(** C4: when every yearly file is there and has one row for each calendar
    month, [load_data] returns a frame in which, for every year [Y] of the
    range and every location [L] that is a column of any of the files, there
    are exactly twelve rows with that [Year] and [Location], one for each
    month, dated the first of their month; when [L] is not a column of the
    file of [Y], the twelve rows are there with a missing AQI. *)
Theorem load_data_complete :
  forall (argsort : list Timestamp -> list nat) (fs : filesystem),
    argsort_spec argsort ->
    (forall y, In y years ->
       exists t, fs (file_path y) = Some t /\ twelve_months t) ->
    exists df,
      load_data argsort fs = OK df /\
      forall (Y : Z) (L : string),
        In Y years ->
        (exists Y1 t1,
            In Y1 years /\ fs (file_path Y1) = Some t1 /\ In L (locations t1)) ->
        let sel := filter (fun p => (Year (snd p) =? Y)%Z
                                    && String.eqb (Location (snd p)) L) df in
        List.length sel = 12%nat /\
        Permutation (map (fun p => ts_month (Date (snd p))) sel) (seq 1 12) /\
        (forall p, In p sel ->
           Date (snd p) = mkTimestamp Y (month_number (Month (snd p))) 1) /\
        (forall t, fs (file_path Y) = Some t -> ~ In L (locations t) ->
           forall p, In p sel -> AQI (snd p) = NaN).
Proof.
  intros argsort fs Hspec Hsrc.
  assert (Hfiles : forall y, In y years -> fs (file_path y) <> None).
  { intros y Hy. destruct (Hsrc y Hy) as (t & -> & _). discriminate. }
  destruct (read_years_total fs years Hfiles) as (dfs & Hread).
  pose proof (read_years_inv fs years dfs Hread) as Htag.
  set (mdf := pd.melt (pd.concat dfs)).
  (* every row of every file names a month *)
  assert (Hmonth : forall y t row,
             In y years -> fs (file_path y) = Some t -> In row (rows t) ->
             parse_b (fst row) = Some (month_number (fst row))).
  { intros y t row Hy Ht Hrow.
    destruct (Hsrc y Hy) as (t' & Ht' & H12). rewrite Ht in Ht'. injection Ht' as <-.
    assert (Hin : In (parse_b (fst row)) (map Some (seq 1 12))).
    { eapply Permutation_in; [exact H12 |].
      apply in_map_iff. now exists row. }
    apply in_map_iff in Hin. destruct Hin as (k & Hk & _).
    unfold month_number. now rewrite <- Hk. }
  (* so every date string parses *)
  assert (Hparse : forall s, In s (date_strings mdf) -> strptime s <> None).
  { intros s Hs. unfold date_strings in Hs. apply in_map_iff in Hs.
    destruct Hs as (p & <- & Hp).
    destruct (melt_In _ _ Hp) as (loc & wr & _ & Hwr & ->).
    cbn [m_Year m_Month].
    destruct (concat_row_origin fs years dfs wr Htag Hwr)
      as (Hy & t & row & Ht & Hrow & Ewr).
    rewrite strptime_date_string by exact Hy.
    rewrite Ewr. cbn [w_Month]. rewrite (Hmonth _ _ _ Hy Ht Hrow). discriminate. }
  destruct (to_datetime_from_total 0 _ Hparse) as (ts & Hdates).
  set (D := assign_Date mdf ts).
  assert (Hload : load_data argsort fs = OK (sort_values argsort D)).
  { unfold load_data. fold (read_years fs years). rewrite Hread. cbn [bind].
    fold mdf. unfold pd.to_datetime. rewrite Hdates. reflexivity. }
  exists (sort_values argsort D). split; [exact Hload |].
  intros Y L HY (Y1 & t1 & HY1 & Ht1 & HL) sel.
  destruct (Hsrc Y HY) as (t & Ht & H12).
  pose proof (assign_Date_dated mdf ts (to_datetime_from_OK _ _ _ Hdates)) as Hdated.
  (* the rows selected before the sort *)
  set (pred := fun p : nat * Observation =>
                 (Year (snd p) =? Y)%Z && String.eqb (Location (snd p)) L) in *.
  set (predM := fun r : melted_row =>
                  (m_Year r =? Y)%Z && String.eqb (m_Location r) L).
  assert (Hperm : Permutation sel (filter pred D)).
  { apply Permutation_filter, sort_values_Permutation, Hspec. }
  assert (Hsel : Forall2 dated (filter (fun p => predM (snd p)) mdf) (filter pred D)).
  { apply Forall2_filter; [| exact Hdated].
    intros p o (_ & _ & EY & EL & _). unfold pred, predM. now rewrite EY, EL. }
  assert (HM : map snd (filter (fun p => predM (snd p)) mdf)
               = map (fun r => mkMelted (fst r) Y L
                                 (cell (mkWide (fst r) Y (named_cells (locations t) (snd r))) L))
                     (rows t)).
  { rewrite filter_map_snd. unfold mdf, pd.melt. rewrite map_snd_reset_index.
    unfold predM. cbn [pd.concat w_rows w_locations].
    rewrite melted_rows_of.
    - rewrite (concat_rows_of_year fs years dfs Y t Htag NoDup_years HY Ht).
      cbn [tag_year w_rows]. rewrite map_map. reflexivity.
    - apply union_columns_NoDup.
    - apply union_columns_In.
      destruct (Forall2_In_l _ _ _ _ Htag HY1) as (df1 & Hdf1 & t1' & Ht1' & ->).
      rewrite Ht1 in Ht1'. injection Ht1' as <-.
      exists (tag_year t1 Y1). split; [exact Hdf1 | exact HL]. }
  assert (Hlen : List.length (rows t) = 12%nat).
  { apply Permutation_length in H12. now rewrite !length_map, length_seq in H12. }
  (* what a selected row holds *)
  assert (Hrow : forall o, In o (filter pred D) ->
             exists row, In row (rows t) /\
               Month (snd o) = fst row /\ Year (snd o) = Y /\
               Date (snd o) = mkTimestamp Y (month_number (fst row)) 1 /\
               AQI (snd o) = cell (mkWide (fst row) Y (named_cells (locations t) (snd row))) L).
  { intros o Ho.
    destruct (Forall2_In_r _ _ _ _ Hsel Ho) as (p & Hp & _ & EM & EY & _ & EA & ED).
    apply (in_map snd) in Hp. rewrite HM in Hp. apply in_map_iff in Hp.
    destruct Hp as (row & Ep & Hrow). exists row.
    rewrite <- Ep in EM, EY, EA, ED. cbn [m_Month m_Year m_AQI] in EM, EY, EA, ED.
    rewrite strptime_date_string in ED by exact HY.
    rewrite (Hmonth Y t row HY Ht Hrow) in ED. cbn [option_map] in ED.
    injection ED as ED. repeat split; try assumption. now symmetry. }
  split; [| split; [| split]].
  - rewrite (Permutation_length Hperm).
    rewrite <- (Forall2_length Hsel), <- (length_map snd), HM, length_map. exact Hlen.
  - rewrite (Permutation_map _ Hperm).
    assert (E : map (fun o => ts_month (Date (snd o))) (filter pred D)
                = map (fun row => month_number (fst row)) (rows t)).
    { transitivity (map (fun o : nat * Observation => month_number (Month (snd o)))
                        (filter pred D)).
      { apply map_ext_in. intros o Ho.
        destruct (Hrow o Ho) as (row & _ & EM & _ & ED & _). now rewrite ED, EM. }
      transitivity (map (fun r => month_number (m_Month r))
                        (map snd (filter (fun p => predM (snd p)) mdf))).
      { rewrite map_map. symmetry.
        apply (Forall2_map_eq dated); [| exact Hsel].
        intros p o (_ & EM & _). now rewrite EM. }
      rewrite HM, map_map. reflexivity. }
    rewrite E.
    apply (Permutation_map (fun o => match o with Some k => k | None => 0%nat end)) in H12.
    rewrite !map_map in H12. rewrite map_id in H12. exact H12.
  - intros o Ho. eapply Permutation_in in Ho; [| exact Hperm].
    destruct (Hrow o Ho) as (row & _ & EM & _ & ED & _). now rewrite EM.
  - intros t' Ht' Hout o Ho. rewrite Ht in Ht'. injection Ht' as <-.
    eapply Permutation_in in Ho; [| exact Hperm].
    destruct (Hrow o Ho) as (row & _ & _ & _ & _ & EA).
    rewrite EA. unfold cell. cbn [w_cells].
    now rewrite named_cells_absent.
Qed.

Lemma load_data_complete_witness :
  exists df,
    load_data argsort_insertion fs_12 = OK df /\
    let sel := filter (fun p => (Year (snd p) =? 2017)%Z
                                && String.eqb (Location (snd p)) "B") df in
    List.length sel = 12%nat /\
    Permutation (map (fun p => ts_month (Date (snd p))) sel) (seq 1 12) /\
    (forall p, In p sel ->
       Date (snd p) = mkTimestamp 2017 (month_number (Month (snd p))) 1) /\
    (forall p, In p sel -> AQI (snd p) = NaN).
Proof.
  destruct (load_data_complete argsort_insertion fs_12 argsort_insertion_spec)
    as (df & Hload & Hall).
  - intros y Hy. apply years_cases in Hy.
    repeat (destruct Hy as [-> | Hy]); [.. | subst y];
      (eexists; split; [reflexivity | vm_compute; reflexivity]).
  - exists df. split; [exact Hload |].
    destruct (Hall 2017%Z "B") as (Hlen & Hmonths & Hdate & Hnan).
    + vm_compute. tauto.
    + exists 2016%Z, table_AB12. split; [vm_compute; tauto |].
      split; [reflexivity | vm_compute; tauto].
    + repeat split; try assumption.
      apply (Hnan table_A12); [reflexivity |].
      vm_compute. intros [E | []]. discriminate.
Defined.

(** ** Order of the labels of the table *)

Lemma ascii_compare_lt_trans (a b c : ascii) :
  Ascii.compare a b = Lt -> Ascii.compare b c = Lt -> Ascii.compare a c = Lt.
Proof.
  unfold Ascii.compare. rewrite !N.compare_lt_iff. lia.
Qed.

---*---

** Exercise **
In the data above, find the line with "(m_Year r =?" and the line with "rewrite Ht1 in". Retype both, plus every line between them, exactly.

** Expected output **
                  (m_Year r =? Y)%Z && String.eqb (m_Location r) L).
  assert (Hperm : Permutation sel (filter pred D)).
  { apply Permutation_filter, sort_values_Permutation, Hspec. }
  assert (Hsel : Forall2 dated (filter (fun p => predM (snd p)) mdf) (filter pred D)).
  { apply Forall2_filter; [| exact Hdated].
    intros p o (_ & _ & EY & EL & _). unfold pred, predM. now rewrite EY, EL. }
  assert (HM : map snd (filter (fun p => predM (snd p)) mdf)
               = map (fun r => mkMelted (fst r) Y L
                                 (cell (mkWide (fst r) Y (named_cells (locations t) (snd r))) L))
                     (rows t)).
  { rewrite filter_map_snd. unfold mdf, pd.melt. rewrite map_snd_reset_index.
    unfold predM. cbn [pd.concat w_rows w_locations].
    rewrite melted_rows_of.
    - rewrite (concat_rows_of_year fs years dfs Y t Htag NoDup_years HY Ht).
      cbn [tag_year w_rows]. rewrite map_map. reflexivity.
    - apply union_columns_NoDup.
    - apply union_columns_In.
      destruct (Forall2_In_l _ _ _ _ Htag HY1) as (df1 & Hdf1 & t1' & Ht1' & ->).
      rewrite Ht1 in Ht1'. injection Ht1' as <-.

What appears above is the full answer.